What you are asked to do: Look through the entries below and extract exactly the lines from the one containing "- exact sample_keys_unique." through the one containing "- intros [= <-] _. reflexivity.", ends included.

** Records shown follows **

(** [POST /outreach/schedule-on-reply] skips a candidate that lacks an email
    or a token without any lookup, makes one lookup for every other
    candidate and one calendar call for every candidate whose lookup found
    something.  When it answers, the [scheduled] list has one element per
    calendar call, and for each of them one [candidate_status] and one
    [log] event were published; no [done] event is published, no record is
    added to the registry and the flag is untouched.  When a lookup or a
    calendar call raises, the request ends with that exception and what
    earlier candidates caused stays published. *)
Theorem schedule_on_reply_publishes_one_status_per_meeting :
  forall (w : world) (candidates : list reply_candidate)
         (summary description : option string) (duration : Z)
         (timezone_name : option string) (s : state),
    match schedule_on_reply w candidates summary description duration
            timezone_name s with
    | Returns resp s' =>
        exists scheduled added,
          resp = JObj [("ok", JBool true); ("scheduled", JArr scheduled)]
          /\ queue s' = (queue s ++ added)%list
          /\ one_status_per_meeting (List.length scheduled) added
          /\ store_keys (candidate_store s') = store_keys (candidate_store s)
          /\ active_run s' = active_run s
          /\ ticks s' = (ticks s + List.length (filter complete candidates)
                         + List.length scheduled)%nat
    | Raises e s' =>
        (exists c, In c candidates /\ complete c = true)
        /\ (exists added n,
              queue s' = (queue s ++ added)%list /\ one_status_per_meeting n added)
        /\ store_keys (candidate_store s') = store_keys (candidate_store s)
        /\ active_run s' = active_run s
    | OutOfFuel | Unmodelled => False
    end.
Proof.
  intros w candidates summary description duration tz s.
  unfold schedule_on_reply, bind.
  pose proof (schedule_on_reply_loop_accounts w
                (py_or_str summary "Introductory Meeting")
                (py_or_str description "Intro call") duration tz candidates [] s) as H.
  destruct (schedule_on_reply_loop w _ _ duration tz [] candidates s)
    as [scheduled s'|e s'| |]; try exact H.
  destruct H as (added & n & Hq & Hone & Hn & Hk & Ha & Ht).
  cbn [List.length Nat.add] in Hn. subst n. unfold ret.
  exists scheduled, added. repeat split; try assumption; apply Hone.
Qed.
(** X2.  Whatever its outcome and the fault plan, a redemption leaves the
    catalog alone, keeps every Balance row's [id], [user_id],
    [scheduled_points] and [expiring_points], and only appends to the two
    audit tables.  With distinct primary keys every Balance row but the one
    the user's lookup resolves to is left exactly as it was. *)
Theorem redemption_touches_one_balance_row e db op r db' :
  run (redeem op) e db = (r, db') ->
  redeemable_items db' = redeemable_items db /\
  map UserBalance.id (user_balance db') = map UserBalance.id (user_balance db) /\
  map UserBalance.user_id (user_balance db') =
    map UserBalance.user_id (user_balance db) /\
  map UserBalance.scheduled_points (user_balance db') =
    map UserBalance.scheduled_points (user_balance db) /\
  map UserBalance.expiring_points (user_balance db') =
    map UserBalance.expiring_points (user_balance db) /\
  (exists l, redemption_history db' = redemption_history db ++ l) /\
  (exists l, point_history db' = point_history db ++ l) /\
  (primary_keys_unique db ->
   forall row, In row (user_balance db) ->
               balance_of db (op_user_id op) <> Some row ->
               In row (user_balance db')).
Proof.
  intros R.
  destruct (redeem_final_db e db op r db' R) as [->|[item [balance [HI [HB [LE ->]]]]]].
  { repeat (split; [reflexivity|]).
    split; [exists []; now rewrite app_nil_r|].
    split; [exists []; now rewrite app_nil_r|]. auto. }
  assert (field : forall (f : UserBalance.t -> Z),
            (forall pk v t b, f (update_balance pk v t b) = f b) ->
            map f (user_balance (redeemed e op item balance db)) =
            map f (user_balance db)).
  { intros f Hf. rewrite redeemed_user_balance.
    destruct (debit_amount op item =? 0); [reflexivity|].
    rewrite map_map. apply map_ext. intros b. apply Hf. }
  split; [apply redeemed_redeemable_items|].
  split; [apply field, update_balance_id|].
  split; [apply field, update_balance_user_id|].
  split; [apply field; intros pk v t b; unfold update_balance;
          destruct (_ =? _); reflexivity|].
  split; [apply field; intros pk v t b; unfold update_balance;
          destruct (_ =? _); reflexivity|].
  split; [eexists; apply redeemed_redemption_history|].
  split; [eexists; apply redeemed_point_history|].
  intros ND row Hrow Hne. rewrite redeemed_user_balance.
  destruct (debit_amount op item =? 0); [exact Hrow|].
  rewrite <- (update_balance_other (UserBalance.id balance)
                (UserBalance.current_points balance - debit_amount op item)
                (utcnow e) row).
  - now apply in_map.
  - intros E. apply Hne. rewrite HB. f_equal. symmetry.
    unfold balance_of in HB. apply find_some in HB. destruct HB as [Ib _].
    exact (primary_key_decides _ row balance ND Hrow Ib E).
Qed.

Lemma redemption_touches_one_balance_row_witness :
  redeemable_items (snd (run (redeem (FixedPrice 1 1)) sample_env sample_db)) =
    redeemable_items sample_db /\
  map UserBalance.scheduled_points
    (user_balance (snd (run (redeem (FixedPrice 1 1)) sample_env sample_db))) =
    map UserBalance.scheduled_points (user_balance sample_db).
Proof.
  pose proof (redemption_touches_one_balance_row sample_env sample_db (FixedPrice 1 1)
                (fst (run (redeem (FixedPrice 1 1)) sample_env sample_db))
                (snd (run (redeem (FixedPrice 1 1)) sample_env sample_db))
                (surjective_pairing _)) as H.
  split; [exact (proj1 H) | exact (proj1 (proj2 (proj2 (proj2 H))))].
Defined.

(** X3.  With distinct primary keys, no redemption, whatever its outcome and
    the fault plan, changes for any user the difference between
    [current_points] and the sum of the points of the user's history
    entries: the debit and its history entry always move together. *)
Theorem redemption_keeps_ledger_gap e db op r db' u :
  primary_keys_unique db ->
  run (redeem op) e db = (r, db') ->
  ledger_gap db' u = ledger_gap db u.
Proof.
  intros ND R.
  destruct (redeem_final_db e db op r db' R) as [->|[item [balance [HI [HB [LE ->]]]]]];
    [reflexivity|].
  unfold ledger_gap. rewrite redeemed_point_history, points_total_app.
  destruct (Z.eq_dec u (op_user_id op)) as [->|NE].
  - rewrite (balance_of_redeemed e op item balance db HB), HB. cbn [option_map].
    rewrite debited_current_points. f_equal.
    unfold points_total at 2. cbn [filter PointHistory.user_id].
    rewrite Z.eqb_refl. cbn [map fold_right PointHistory.points]. lia.
  - rewrite (balance_of_redeemed_other e op item balance db u ND HB NE).
    destruct (balance_of db u) as [b|]; [|reflexivity]. cbn [option_map]. f_equal.
    unfold points_total at 2. cbn [filter PointHistory.user_id].
    destruct (Z.eqb_spec (op_user_id op) u) as [E|_]; [now subst|].
    cbn [map fold_right]. lia.
Qed.

Lemma redemption_keeps_ledger_gap_witness :
  ledger_gap (snd (run (redeem (FixedPrice 1 1)) sample_env sample_db)) 1 =
  ledger_gap sample_db 1.
Proof.
  apply (redemption_keeps_ledger_gap sample_env sample_db (FixedPrice 1 1)
           (fst (run (redeem (FixedPrice 1 1)) sample_env sample_db))
           (snd (run (redeem (FixedPrice 1 1)) sample_env sample_db)) 1).
  - exact sample_keys_unique.
  - apply surjective_pairing.
Defined.

(** ** Redemptions followed by other requests *)

Lemma redeemed_keys_unique e op item balance db :
  primary_keys_unique db -> primary_keys_unique (redeemed e op item balance db).
Proof.
  unfold primary_keys_unique. intros ND. rewrite redeemed_user_balance.
  destruct (debit_amount op item =? 0); [exact ND|].
  rewrite map_map.
  rewrite (map_ext _ UserBalance.id) by (intros b; apply update_balance_id).
  exact ND.
Qed.
(** C8 (amended).  The mobile chain refuses exactly the values that are
    not ten digits starting with 6-9 on the in-memory server, and exactly
    the values that are not such a number, bare or behind [91], [+91] or
    [0], on the disk-backed server; a refused value makes the route answer
    400 with the list of validation errors and leave the state as it
    is. *)
Theorem mobile_rule_by_server : forall v env req s,
  upload v req = None ->
  (In {| param := "mobile"; msg := mobile_message v |}
      (validationResult v (body req))
   <-> mobile_accepted_by v (Body.mobile (body req)) = false)
  /\ (mobile_accepted_by v (Body.mobile (body req)) = false ->
      exists errs,
        register v env req s = ({| status := 400; payload := JErrors errs |}, s)
        /\ In {| param := "mobile"; msg := mobile_message v |} errs).
Proof.
  intros v env req s Hup.
  assert (Hiff : In {| param := "mobile"; msg := mobile_message v |}
                    (validationResult v (body req))
                 <-> mobile_accepted_by v (Body.mobile (body req)) = false).
  { rewrite <- mobile_rule_spec. apply mobile_error_iff. }
  split; [exact Hiff|].
  intros Hno. apply Hiff in Hno.
  exists (validationResult v (body req)). split; [|exact Hno].
  eapply invalid_is_rejected; eauto.
Qed.

End Validation.

(** ** The servers on concrete requests *)

Lemma after_alpha_db : forall v, db (after_alpha v) = [alpha_record v].
Proof. intros []; vm_compute; reflexivity. Qed.
(** On a float that is not negative, [int()] is the floor. *)
Lemma int_of_float_floor (x : float) (k : Z) :
  Py.floor x = Some k -> 0 <= k -> Py.int_of_float x = Py.ret k.
Proof.
  unfold Py.floor, Py.to_Q, Py.int_of_float.
  destruct (Prim2SF x) as [s| s | |s m e]; simpl; try discriminate.
  - intros [= <-] _. reflexivity.
  - destruct (Z.leb_spec 0 e) as [He|He].
    + assert (0 < Z.pos m * 2 ^ e)
        by (apply Z.mul_pos_pos; [lia | apply Z.pow_pos_nonneg; lia]).
      destruct s; simpl; intros [= <-] Hk.
      * exfalso. rewrite Z.div_1_r in Hk. lia.
      * unfold Qfloor. simpl. rewrite Z.div_1_r. reflexivity.
    + assert (Hd : 0 < 2 ^ (- e)) by (apply Z.pow_pos_nonneg; lia).
      assert (Hp : Z.pos (Z.to_pos (2 ^ (- e))) = 2 ^ (- e)) by (apply Z2Pos.id; exact Hd).
      destruct s; simpl; intros [= <-] Hk.
      * exfalso. rewrite Hp in Hk.
        assert (Z.neg m / 2 ^ (- e) < 0) by (apply Z.div_lt_upper_bound; lia).
        lia.
      * rewrite Hp. reflexivity.
Qed.

(** ** Rows and primary keys *)

Lemma find_weaken {A} (P Q : A -> bool) (l : list A) (x : A) :
  (forall y, P y = true -> Q y = true) ->
  find P l = Some x -> exists z, find Q l = Some z.
Proof.
  intros HPQ. induction l as [|y l IH]; simpl; [discriminate|].
  destruct (P y) eqn:HP.
  - intros _. rewrite (HPQ y HP). eauto.
  - intros H. destruct (Q y); eauto.
Qed.

Lemma find_write_row {A} (key : A -> Z) (r : A) (rows : list A) (x : A) :
  find (fun y => key y =? key r) rows = Some x ->
  find (fun y => key y =? key r) (write_row key r rows) = Some r.
Proof.
  unfold write_row. induction rows as [|y rows IH]; simpl; [discriminate|].
  destruct (key y =? key r) eqn:Hy.
  - intros _. rewrite Z.eqb_refl. reflexivity.
  - intros H. rewrite Hy. apply IH, H.
Qed.

Lemma find_key_eq {A} (key : A -> Z) (k : Z) (rows : list A) (x : A) :
  find (fun y => key y =? k) rows = Some x -> key x = k.
Proof.
  intros H. apply find_some in H. destruct H as [_ H]. apply Z.eqb_eq, H.
Qed.

(** ** Starting a test *)

Section StartProperties.

Variable shuffle : list Contact.t -> list Contact.t.
Variable next_recipient_id : list ABTestRecipient.t -> Z.

(** The rows [add_recipients] appends: one per contact, in order, all bound to
    the given test and variant. *)
Lemma add_recipients_spec (cid vid : Z) (cs : list Contact.t) :
  forall rows, exists new,
    add_recipients next_recipient_id cid vid cs rows = rows ++ new /\
    ABTestRecipient.contact_id <$> new = Contact.id <$> cs /\
    Forall (fun r => ABTestRecipient.campaign_id r = cid
                     /\ ABTestRecipient.variant_id r = vid) new.
Proof.
  induction cs as [|c cs IH]; intros rows.
  - exists []. rewrite app_nil_r. repeat split; constructor.
  - destruct (IH (rows ++ [new_recipient next_recipient_id cid vid rows c]))
      as (new & Hadd & Hids & Hall).
    exists (new_recipient next_recipient_id cid vid rows c :: new). repeat split.
    + unfold add_recipients in *. simpl. rewrite Hadd, <- app_assoc. reflexivity.
    + simpl. f_equal. exact Hids.
    + constructor; [split; reflexivity | exact Hall].
Qed.
Lemma eventLoop_no_command_witness :
  ∃ s', eventLoop_iter (CommandsC 2) hangup_state = Some s'
      ∧ world s' = world hangup_state
      ∧ commands s' = mkChan 1000 []
      ∧ trace s' = trace hangup_state ++ [A_recv 1]
      ∧ executed s' = executed hangup_state
      ∧ (1%positive ∈ clis (world hangup_state) → 1%positive ∈ clis (world s')).
Proof.
  apply (eventLoop_no_command_only_dequeues hangup_state 1 (mkChan 1000 [])
           (@mkClient demo 0%nat ERROR 1 None (mkChan 1 [])) 2);
    vm_compute; reflexivity.
Defined.

(** C2 as stated fails: a session just accepted whose peer shuts down ends
    [ERROR], not [EXIT]. *)
Lemma handleRead_EOF_ends_ERROR :
  ∃ s' cli,
      handleRead 1 [FromCh (PErr "EOF")] false accepted_state = Some s'
    ∧ clients (world s') !! 1%positive = Some cli
    ∧ status cli = ERROR
    ∧ status cli ≠ EXIT
    ∧ trace s' = [A_log 1 PeerShutDown; A_error 1; A_send 1 None; A_close 1;
                  A_log 1 GoroutineExit].
Proof.
  eexists _, (@mkClient demo 0%nat ERROR 0 None (mkChan 1 [])).
  split; [vm_compute; reflexivity|]. split; [vm_compute; reflexivity|].
  split; [reflexivity|]. split; [discriminate|]. vm_compute. reflexivity.
Qed.

Lemma handleRead_frame_error_witness :
  ∃ s', handleRead 1 ([] ++ [FromCh (PErr "connection reset")]) false accepted_state
        = Some s'
      ∧ clients (world s') !! 1%positive
        = Some (@mkClient demo 0%nat ERROR 0 None (mkChan 1 []))
      ∧ trace s' = trace accepted_state ++
          [A_log 1 (if decide ("connection reset" = "EOF")%string
                    then PeerShutDown else ReadError "connection reset");
           A_error 1; A_send 1 None; A_close 1]
          ++ [A_log 1 GoroutineExit]
      ∧ pc_of 1 s' = Some Finished.
Proof.
  apply (handleRead_frame_error 1 [] accepted_state accepted_state
           (@NewClient demo 0%nat 0) "connection reset" false).
  - reflexivity.
  - vm_compute. reflexivity.
  - vm_compute. reflexivity.
  - discriminate.
  - vm_compute. lia.
Defined.

Lemma handleRead_after_loop_witness :
  (status (@NewClient demo 0%nat 0) ≠ EXIT →
     ((length (buf (commands eof_state)) < cap (commands eof_state))%nat →
      ∃ s', handleRead_exit 1 false eof_state = Some s'
        ∧ clients (world s') !! 1%positive
          = Some (@mkClient demo 0%nat ERROR 0 None (mkChan 1 []))
        ∧ buf (commands s') = buf (commands eof_state) ++ [1%positive]
        ∧ sent s' = sent eof_state ++ [1%positive]
        ∧ trace s' = trace eof_state ++ [A_error 1; A_send 1 None; A_close 1]
                       ++ [A_log 1 GoroutineExit]
        ∧ pc_of 1 s' = Some Finished)
     ∧ (¬ (length (buf (commands eof_state)) < cap (commands eof_state))%nat →
        handleRead_exit 1 false eof_state = None))
  ∧ (status (@NewClient demo 0%nat 0) = EXIT →
     ∃ s', handleRead_exit 1 false eof_state = Some s'
        ∧ world s' = world eof_state
        ∧ commands s' = commands eof_state
        ∧ sent s' = sent eof_state
        ∧ trace s' = trace eof_state ++ [A_close 1; A_log 1 GoroutineExit]
        ∧ pc_of 1 s' = Some Finished).
Proof.
  apply (handleRead_after_loop 1 eof_state (@NewClient demo 0%nat 0) false);
    vm_compute; reflexivity.
Defined.



(** Both routes, run. *)
Example routes_run :
  (s ← Start 0 [LAccept 1 0;
                LHandler 1 (HSelect (FromCh (PArray GET_a))); LHandler 1 HSend;
                LLoop (CommandsC 1); LHandler 1 (HSelect (FromRes false));
                LHandler 1 (HSelect (FromCh (PArray SET_a_1))); LHandler 1 HSend;
                LLoop (CommandsC 2); LHandler 1 (HSelect (FromRes false));
                LHandler 1 (HSelect (FromCh (PArray [bytes "PING"]))); LHandler 1 HSend;
                LLoop (CommandsC 3)] demo_init;
   Some (omap (λ a, match a with
                    | A_get _ _ k => Some (true, length k)
                    | A_set _ _ k => Some (false, length k)
                    | _ => None
                    end) (trace s), snd (store (world s)))) =
  Some ([(true, 2%nat); (false, 3%nat); (false, 1%nat)],
        [(0%nat, SET_a_1); (0%nat, [bytes "PING"])]).
Proof. vm_compute. reflexivity. Qed.

(** Three events are due at the same tick: one runs. *)
Example tick_with_three_due :
  (s ← eventLoop_iter (TimerC (400 * Second)) three_due_state;
   Some (length (filter (due (400 * Second)) (tl three_due_state)),
         snd (store (world s)),
         when <$> tl s,
         omap (λ a, match a with A_timer n => Some n | _ => None end) (trace s))) =
  Some (3%nat, [], [700; 10; 20], [1%nat]).
Proof. vm_compute. reflexivity. Qed.

Example two_ticks_with_three_due :
  (s ← eventLoop_run [TimerC (400 * Second); TimerC (401 * Second)] three_due_state;
   Some (snd (store (world s)), when <$> tl s)) =
  Some ([(7%nat, [])], [700; 461; 20]).
Proof. vm_compute. reflexivity. Qed.




End Server.

(** * Facts about [Line] *)

Module LineFacts.
Import Readline.

Lemma slice_from_ok (s : list byte) lo :
  0 ≤ lo ≤ len s → slice_from s lo = Some (drop (Z.to_nat lo) s).
Proof. intros H. unfold slice_from. by rewrite decide_True. Qed.

Lemma len_app (s t : list byte) : len (s ++ t) = len s + len t.
Proof. unfold len. rewrite length_app. lia. Qed.

Lemma write_at_end l c :
  insertPos l = len (content l) →
  write c l = Some (mkLine (insertPos l + 1) (content l ++ [c]), insertPos l + 1, [c]).
Proof.
  intros Hp. unfold write. rewrite decide_True by done.
  rewrite slice_from_ok by (rewrite len_app; unfold len in *; simpl; lia).
  simpl. repeat f_equal. rewrite Hp. unfold len.
  replace (Z.to_nat (Z.of_nat (length (content l)) + 1 - 1)) with (length (content l)) by lia.
  by rewrite drop_app_length.
Qed.
(** * gbmonitor: the HID "set property" request of [monitor.py]

    A shallow embedding of [monitor.py]: the [MonitorProperty] dataclass,
    the table [Monitor.configurable_properties], the request encoder
    [Monitor._build_request], the argument validator [ranged_int], and the
    driver [Monitor.set_property] / [main].

    Python integers are [Z]; a Python list of integers is [list Z]; a
    [bytes] object is a [list Z] whose elements passed the range check of
    the [bytes] constructor.  Exceptions are values of [exn], and a call
    that may raise returns an [outcome]. *)

From Stdlib Require Import ZArith List Ascii String Lia Bool.
From stdpp Require Import base list strings pretty.
Import ListNotations.
Open Scope string_scope.
Open Scope Z_scope.
Open Scope list_scope.

(** ** Exceptions and outcomes *)

Inductive exn : Type :=
| ValueError (msg : string)
| KeyError (key : string)
| ArgumentTypeError (msg : string)
| SystemExit (code : Z)
| SystemError (msg : string)
| HIDException
| TypeError (msg : string).

Inductive outcome (A : Type) : Type :=
| Return (a : A)
| Raise (e : exn).
Arguments Return {A} a.
Arguments Raise {A} e.

Definition returns {A : Type} (o : outcome A) : Prop :=
  match o with Return _ => True | Raise _ => False end.

(** A computation over a state [S] that may raise: the state reached is
    kept when an exception leaves the computation. *)
Definition prog (S A : Type) : Type := S -> S * outcome A.

Definition prog_ret {S A : Type} (a : A) : prog S A := fun s => (s, Return a).

Definition prog_bind {S A B : Type} (k : A -> prog S B) (m : prog S A) : prog S B :=
  fun s => match m s with
           | (s', Return a) => k a s'
           | (s', Raise e) => (s', Raise e)
           end.

Definition prog_raise {S A : Type} (e : exn) : prog S A := fun s => (s, Raise e).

** End of Records shown **

Response:
  - exact sample_keys_unique.
  - apply surjective_pairing.
Defined.

(** ** Redemptions followed by other requests *)

Lemma redeemed_keys_unique e op item balance db :
  primary_keys_unique db -> primary_keys_unique (redeemed e op item balance db).
Proof.
  unfold primary_keys_unique. intros ND. rewrite redeemed_user_balance.
  destruct (debit_amount op item =? 0); [exact ND|].
  rewrite map_map.
  rewrite (map_ext _ UserBalance.id) by (intros b; apply update_balance_id).
  exact ND.
Qed.
(** C8 (amended).  The mobile chain refuses exactly the values that are
    not ten digits starting with 6-9 on the in-memory server, and exactly
    the values that are not such a number, bare or behind [91], [+91] or
    [0], on the disk-backed server; a refused value makes the route answer
    400 with the list of validation errors and leave the state as it
    is. *)
Theorem mobile_rule_by_server : forall v env req s,
  upload v req = None ->
  (In {| param := "mobile"; msg := mobile_message v |}
      (validationResult v (body req))
   <-> mobile_accepted_by v (Body.mobile (body req)) = false)
  /\ (mobile_accepted_by v (Body.mobile (body req)) = false ->
      exists errs,
        register v env req s = ({| status := 400; payload := JErrors errs |}, s)
        /\ In {| param := "mobile"; msg := mobile_message v |} errs).
Proof.
  intros v env req s Hup.
  assert (Hiff : In {| param := "mobile"; msg := mobile_message v |}
                    (validationResult v (body req))
                 <-> mobile_accepted_by v (Body.mobile (body req)) = false).
  { rewrite <- mobile_rule_spec. apply mobile_error_iff. }
  split; [exact Hiff|].
  intros Hno. apply Hiff in Hno.
  exists (validationResult v (body req)). split; [|exact Hno].
  eapply invalid_is_rejected; eauto.
Qed.

End Validation.

(** ** The servers on concrete requests *)

Lemma after_alpha_db : forall v, db (after_alpha v) = [alpha_record v].
Proof. intros []; vm_compute; reflexivity. Qed.
(** On a float that is not negative, [int()] is the floor. *)
Lemma int_of_float_floor (x : float) (k : Z) :
  Py.floor x = Some k -> 0 <= k -> Py.int_of_float x = Py.ret k.
Proof.
  unfold Py.floor, Py.to_Q, Py.int_of_float.
  destruct (Prim2SF x) as [s| s | |s m e]; simpl; try discriminate.
  - intros [= <-] _. reflexivity.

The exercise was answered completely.